Initially, RBI was not even giving any reasons for taking action against PMC Bank under sub-section (1) of Section 35A read with Section 56 of the Banking Regulation Act. Later, on 26 September 2019, while increasing the withdrawal limit to Rs10,000 from Rs1,000 per account, the banking regulator admitted that action against PMC Bank was "necessitated on account of major financial irregularities, failure of internal control and systems of the bank and wrong and under-reporting of its exposures under various off-site surveillance reports to RBI that came to the Reserve Bank’s notice recently. Therefore, the board of the (PMC) bank has also been superseded under sub sections (1) and (2) of Section 36 AAA read with Section 56 of the Banking Regulation Act and an Administrator has been appointed. The Administrator is taking necessary steps in this regard."
The source quoted in the earlier report, told PTI that non-disclosure of the actual HDIL status (non-performing asset-NPA since the past two-three years) and the quantum of the exposure to the group was revealed by one of the PMC board members to the RBI, forcing Joy Thomas to confess the misreporting.
According to the source, Mr Thomas wrote a four-and-a-half page detailed letter to the banking regulator giving details of how he, along with six key people who include a few board members, including chairman Waryam Singh and one or two senior bank officials, were sanctioning loans to the HDIL group.
As reported by Moneylife
, there was a close nexus between the HDIL group and the Bank through Waryam Singh, the chairman of PMC Bank. He was director of several companies associated with HDIL group and the Wadhwans.
Following the death of Charanjit Singh Chadha on 12 January 2015, PMC Bank board elected Waryam Singh as new chairman for five years till 2020.
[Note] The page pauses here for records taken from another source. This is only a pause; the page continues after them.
(* ===== verification/Base64.v ===== *)
(** Base64 of mail, avboost/include/boost/base64.hpp: [base64_encode] in both
    overloads and [base64_decode].

    The iterators of Boost that turn bits into digits are the class
    [Base64Iterators]; the code's own part is the division in whole groups, the
    padding, and what is removed from the end. *)

From S2P Require Import Prelude CLib EscapeString.

(** ** The encoding of RFC 4648 *)

Definition quad (a b c : ascii) : cstring :=
  let n := uchar a * 65536 + uchar b * 256 + uchar c in
  [b64_char (n / 262144); b64_char (n / 4096 mod 64); b64_char (n / 64 mod 64); b64_char (n mod 64)].

Fixpoint base64 (s : cstring) : cstring :=
  match s with
  | a :: b :: c :: s' => quad a b c ++ base64 s'
  | [a; b] => take 3 (quad a b NUL) ++ $"="
  | [a] => take 2 (quad a NUL NUL) ++ $"=="
  | [] => []
  end.

(** The value of a digit; the padding counts as zero. *)
Fixpoint index_of (c : ascii) (l : cstring) (i : Z) : option Z :=
  match l with [] => None | d :: l' => if d =c c then Some i else index_of c l' (i + 1) end.
Definition b64_value (c : ascii) : option Z :=
  if c =c "=" then Some 0
  else index_of c $"ABCDEFGHIJKLMNOPQRSTUVWXYZabcdefghijklmnopqrstuvwxyz0123456789+/" 0.

Fixpoint b64_bytes (s : cstring) : option cstring :=
  match s with
  | [] => Some []
  | a :: b :: c :: d :: s' =>
      a ← b64_value a; b ← b64_value b; c ← b64_value c; d ← b64_value d; rest ← b64_bytes s';
      let n := a * 262144 + b * 4096 + c * 64 + d in
      Some (chr (n / 65536) :: chr (n / 256) :: chr n :: rest)
  | _ => None
  end.

(** Lines of [n] characters. *)
Fixpoint breaks (n m : nat) (s : cstring) : cstring :=
  match s with
  | [] => []
  | c :: s' => match m with O => LF :: c :: breaks n (n - 1) s' | S m' => c :: breaks n m' s' end
  end.

(** ** The iterators *)

Class Base64Iterators := {
  (** [base64_from_binary] over [transform_width<6, 8>]. *)
  base64_from_binary : cstring -> cstring;
  (** [transform_width<8, 6>] over [binary_from_base64] without white space;
      [None] is its exception. *)
  binary_from_base64 : cstring -> option cstring;
  insert_linebreaks : nat -> cstring -> cstring
}.
Class Base64Laws (B : Base64Iterators) := {
  from_binary_groups : forall s, (length s mod 3 = 0)%nat -> base64_from_binary s = base64 s;
  from_base64_groups : forall s t, b64_bytes (List.filter (fun c => negb (isspace c)) s) = Some t -> binary_from_base64 s = Some t;
  (** A digit has six bits. *)
  from_base64_length : forall s t, binary_from_base64 s = Some t -> (length t <= length s)%nat;
  linebreaks_lines : forall n s, (0 < n)%nat -> insert_linebreaks n s = breaks n n s
}.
Mr Singh, in 2009, was listed among individuals forming part of the promoter group of HDIL group in an information memorandum for issue of privately placed debentures. Even if he resigned in 2015, it is clear that the deep relationship with HDIL and its many group companies persisted.
HDIL’s annual report for 2015 shows that S Waryam Singh’s shareholding in HDIL is 1.91%, which is next only to the Wadhwan family holding.
According to a former shareholder and analyst, Waryam Singh’s held this stake in HDIL since 2007 and, at that time, it was worth around Rs1,000 crore at stock prices prevailing then.
Waryam Singh’s association with the Wadhwans dates back to 17 January 1997, when he was made director of DHFL Property Services Ltd from where he resigned on 27 March 2009. Before resigning in March-April 2015, Mr Singh had served as director of HDIL for almost nine years. Data from Zaubacorp.com shows Mr Singh has served as director of several HDIL group companies for several years.
As per data from Zaubacorp, Waryam Singh has been shown as director of 18 companies, many of them related with the Wadhwans.